You sip at your tea. The process of sinking information such as this in takes time, and you’re not opposed to having a moment to think clearly. Telling the sisters your predicament is a weight off your shoulders.

“So what are you gonna do?” Fionna asked quietly.

You shrug. “I suppose I will have to start searching for a suitable wife,” you begin, then add, “who is of age” as Cake perks up and looks between you and Fionna eagerly. “Unfortunately, I don’t think Lemonsnatch will approve of any female I bring to the castle. She would do anything to stay in power.”

The conversation drones on as you explain in great detail the monstrosity that is Lemonsnatch and her status as queen. You must admit how foreign this is for you; never before has your title been threatened. You don’t expect much worthwhile help from the adventurers. They have even less experience in issues like this than you. That’s not to say that you don’t appreciate their concern!
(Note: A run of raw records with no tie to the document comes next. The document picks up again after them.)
(** Removing the backslashes, in place.  The code moves the rest of the string
    with [strcpy] onto itself, one byte to the left; C leaves the result undefined for
    strings that overlap, and the model has that of a copy from the front. *)
Fixpoint unescape (fuel : nat) (buf : list N) (esc : nat) : option (list N) :=
  match fuel with
  | O => None
  | S fuel =>
      e ← strchr buf esc 92;
      match e with
      | None => Some buf
      | Some e =>
          c ← buf !! S e;
          buf ← store buf e (unescaped c);
          buf ← strcpy buf (S e) (S (S e));
          unescape fuel buf (S e)
      end
  end.

(** [spider_get_string_between_quote]: the start of the string, if there is one. *)
Definition between_quote (buf : list N) (ptr : nat) : option (option nat * list N) :=
  s ← strchr buf ptr 39;
  d ← strchr buf ptr 34;
  let opening := match s, d with
                 | Some s, Some d => if Nat.ltb s d then Some (s, 39) else Some (d, 34)
                 | Some s, None => Some (s, 39)
                 | None, Some d => Some (d, 34)
                 | None, None => None
                 end in
  match opening with
  | None => Some (None, buf)
  | Some (start, q) =>
      e ← quote_end (S (length buf)) buf q (S start) false;
      match e with
      | None => Some (None, buf)
      | Some (e, esc_flg) =>
          buf ← store buf e 0;
          buf ← (if (esc_flg : bool) then unescape (S (length buf)) buf (S start) else Some buf);
          Some (Some (S start), buf)
      end
  end.

(** ** Lists *)

Fixpoint spaces (s : list N) : option nat :=
  match s with
  | [] => None
  | b :: s => if b =? 32 then S <$> spaces s else Some O
  end.

(** [while ( *p == ' ') p++], and with [*p = 0]. *)
Definition skip_spaces (buf : list N) (p : nat) : option nat := Nat.add p <$> spaces (drop p buf).

Definition blank_spaces (buf : list N) (p : nat) : option (list N * nat) :=
  n ← spaces (drop p buf);
  Some (take p buf ++ replicate n 0 ++ drop (p + n) buf, (p + n)%nat).

(** The number of strings; the flag [find_flg] is not reset. *)
Fixpoint count_strings (fuel : nat) (buf : list N) (tmp : nat) (find_flg : bool) (n : nat) : option (nat * bool) :=
  match fuel with
  | O => None
  | S fuel =>
      t ← strchr buf tmp 32;
      match t with
      | None => Some (n, find_flg)
      | Some t =>
          r ← (if find_flg then Some (true, false) else esc_scan (S (length buf)) buf tmp t false);
          if (r.1 : bool) then
            tmp ← skip_spaces buf (S t);
            count_strings fuel buf tmp true (S n)
          else count_strings fuel buf (S t) false n
      end
  end.

(** The space after a string. *)
Fixpoint string_end (fuel : nat) (buf : list N) (tmp : nat) (find_flg : bool) : option (nat * bool) :=
  match fuel with
  | O => None
  | S fuel =>
      t ← strchr buf tmp 32;
      match t with
      | None => None
      | Some t =>
          r ← (if find_flg then Some (true, false) else esc_scan (S (length buf)) buf tmp t false);
          if (r.1 : bool) then Some (t, true) else string_end fuel buf (S t) false
      end
  end.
A glance at the clock alerts you to how late it is. You politely excuse yourself, reasoning that you must pack your things tonight and prepare to leave the castle soon. You realize you shouldn’t have said that the moment it slips out.

“She’s kicking you out?” Cake shrieks. “You are always welcome here, baby! Just bring your stuff over here and we’ll take care of you.”

You smile. You wonder by whose graces you were able to have friends as wonderful as Fionna and Cake. But you don’t want to be a burden. “Thank you, but I can’t accept your offer. I need to be out and about, and what better way to further acquaint myself with my subjects? Besides, I need some adventure in my life. You guys take up all the fun!” You play-punch Fionna on her upper arm. She chuckles and returns the favor.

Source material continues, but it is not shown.